Following the foundation of the new Antiquities Department under the direction of Auguste Mariette, a new museum was established in 1858 at Boulaq in a former warehouse on the riverbank. Mariette considered the Boulaq Museum a temporary location, and after the building was damaged in an 1878 Nile flood, he advocated for a permanent museum with greater capacity, situated away from the flood path. After Mariette's death, he was succeeded by Gaston Maspero, who attempted to move the museum from Boulaq but was unsuccessful. By 1889, the building was overcrowded, with no available rooms for more artifacts in either the exhibition halls or storage areas. Artifacts discovered during excavations were often left for long periods in boats in Upper Egypt. Khedive Ismail offered one of his palaces in Giza, the location of the present-day zoo, to serve as the new museum. Between the summer and the end of 1889, all the artifacts were moved from the Boulaq Museum to Giza, and the artifacts were reorganized in the new museum by the scholar De Morgan, who served as the museum's director. From 1897 to 1899, Loret succeeded De Morgan, but Maspero returned to manage the museum from 1899 to 1914.

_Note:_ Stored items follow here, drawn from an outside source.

(* ===== verification/Quotes.v ===== *)
(** * Quotes: src/car_rental_backend/src/pricing/pricing.service.ts

    [generateQuote], [getQuoteById], [refreshQuote] and
    [verifyAndAcceptQuote].  The catalogue of cars and prices is read only
    here.  What the other services answer (availability, demand pricing,
    delivery, configuration) are arguments, gathered in [QuoteEnv]; the names
    and descriptions of line items are left out. *)
From S2P Require Import Prelude JsNumber Decimal Schema Ledger Wallet Locks HandoverOtp PaymentRefund Outbox BookingStore.
From S2P Require Import CancellationPolicy BookingLifecycle Payments PaymentOrders FareCalculator Coupons.
Open Scope Z_scope.
Open Scope Q_scope.

(** ** The catalogue *)

(** The columns of a car, its vendor and its service area that pricing and
    booking creation read besides those of [Car]; the discounts are floats. *)
Record CarOffer : Type := {
  cf_vendorId : string;
  cf_vendorCity : string;
  cf_vendorVerification : VerificationStatus;
  cf_areaStatus : option (ServiceAreaStatus * ServiceAreaStatus);   (* area, its city *)
  cf_availableTripTypes : list TripType;
  cf_blockedDates : list Z;
  cf_pricePerKm : Q;
  cf_pricePerDay : Q;
  cf_pricePerHour : Q;
  cf_weeklyDiscountPercent : option Q;
  cf_monthlyDiscountPercent : option Q;
}.
Record MileagePackage : Type := {
  mp_carId : string;
  mp_tripType : TripType;
  mp_basePricePerDay : Q;
  mp_isActive : bool;
}.
Record ProtectionPackage : Type := {
  pp_isActive : bool;
  pp_city : option string;
  pp_dailyRate : Q;
}.
Record Catalog : Type := {
  ct_offers : gmap string CarOffer;
  ct_packages : gmap string MileagePackage;
  ct_protection : gmap string ProtectionPackage;
  ct_commission : list CommissionConfig;
  ct_deposits : list DepositRule;
  ct_closures : list (string * Z);                (* location, date it is closed *)
}.

(** ** Quotes and holds *)
Record QuoteLineItem : Type := {
  qi_type : QuoteLineItemType;
  qi_rate : Q;
  qi_quantity : Q;
  qi_amount : Q;
  qi_isRefundable : bool;
}.
Record AncillarySelectionInput : Type := {
  as_code : string;
  as_quantity : option Q;
}.
(** What the marketplace adds to the metadata of its quotes. *)
Record MarketMetadata : Type := {
  mm_integrityChecksum : string;
  mm_vehicleClass : CarCategory;
  mm_appliedCouponCode : option string;
  mm_ancillarySelections : list AncillarySelectionInput;
}.
Record QuoteMetadata : Type := {
  qm_mileagePackageId : option string;
  qm_couponCode : option string;
  qm_deliveryAddress : option string;
  qm_pickupHubId : option string;
  qm_returnHubId : option string;
  qm_market : option MarketMetadata;
}.
Record BookingQuote : Type := {
  bq_tenantId : string;
  bq_customerId : option string;
  bq_carId : string;
  bq_tripType : TripType;
  bq_startDate : Z;
  bq_endDate : Z;
  bq_durationDays : Z;
  bq_durationHours : Z;
  bq_subtotal : Q;
  bq_discountTotal : Q;
  bq_feesTotal : Q;
  bq_taxTotal : Q;
  bq_depositTotal : Q;
  bq_totalPayable : Q;
  bq_netToVendor : Q;
  bq_status : QuoteStatus;
  bq_expiresAt : Z;
  bq_acceptedAt : option Z;
  bq_idempotencyKey : option string;
  bq_metadata : QuoteMetadata;
  bq_lineItems : list QuoteLineItem;
}.
Record VehicleHold : Type := {
  vh_id : string;
  vh_carId : string;
  vh_customerId : string;
  vh_vendorId : string;
  vh_startDate : Z;
  vh_endDate : Z;
  vh_expiresAt : Z;
  vh_status : VehicleHoldStatus;
  vh_idempotencyKey : option string;
}.

Record SalesStore (R : Type) : Type := {
  sl_pay : PayStore R;
  sl_quotes : gmap string BookingQuote;
  sl_holds : list VehicleHold;
  sl_catalog : Catalog;
  sl_settings : option (list TripType);           (* enabledTripTypes of the singleton row *)
}.
Arguments sl_pay {R}. Arguments sl_quotes {R}. Arguments sl_holds {R}. Arguments sl_catalog {R}.
Arguments sl_settings {R}.

Section setters.
Context {R : Type}.
Implicit Types s : SalesStore R.
Definition set_pay (p : PayStore R) s : SalesStore R :=
  {| sl_pay := p; sl_quotes := sl_quotes s; sl_holds := sl_holds s; sl_catalog := sl_catalog s;
     sl_settings := sl_settings s |}.
Definition set_quotes (q : gmap string BookingQuote) s : SalesStore R :=
  {| sl_pay := sl_pay s; sl_quotes := q; sl_holds := sl_holds s; sl_catalog := sl_catalog s;
     sl_settings := sl_settings s |}.
Definition set_holds (h : list VehicleHold) s : SalesStore R :=
  {| sl_pay := sl_pay s; sl_quotes := sl_quotes s; sl_holds := h; sl_catalog := sl_catalog s;
     sl_settings := sl_settings s |}.
Definition set_settings (t : list TripType) s : SalesStore R :=
  {| sl_pay := sl_pay s; sl_quotes := sl_quotes s; sl_holds := sl_holds s; sl_catalog := sl_catalog s;
     sl_settings := Some t |}.
Definition sales_core s : LifecycleStore R := ps_core (sl_pay s).
Definition set_sales_core (c : LifecycleStore R) s : SalesStore R := set_pay (set_core c (sl_pay s)) s.
Definition car_of (carId : string) s : option Car := fl_cars (ls_fleet (sales_core s)) !! carId.
Definition offer_of (carId : string) s : option CarOffer := ct_offers (sl_catalog s) !! carId.
End setters.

The artifacts remained there until 1902 when they were moved again to the current museum in Tahrir Square, built by the Italian company of Giuseppe Garozzo and Francesco Zaffrani to a design by the French architect Marcel Dourgnon.

=== Construction and opening ===
The architectural design of the museum was created by the French architect Marcel Dournon in 1897, to be located in the northern area of Tahrir Square (formerly Ismailia Square), along the British Army barracks in Cairo near Qasr El-Nil. The foundation stone was laid on 1 April 1897, in the presence of Khedive Abbas Hilmi II, the Prime Minister, and all his cabinet members. The project was completed by the German architect Hermann Grabe. In November 1903, the Antiquities Department appointed the Italian architect Alessandro Parazenti, who had received the keys to the museum on 9 March 1902, and began transferring the archaeological collections from Khedive Ismail's palace in Giza to the new museum. The move required five thousand wooden carts, while large artifacts travelled by two trains that made about nineteen round trips between Giza and Qasr El-Nil. The first shipment carried approximately 48 stone coffins, weighing over 1,000 tons in total. The transfer was completed by 13 July 1902, and Mariette's tomb was moved to the museum garden in accordance with his wish to be buried among the artifacts he had spent much of his life collecting.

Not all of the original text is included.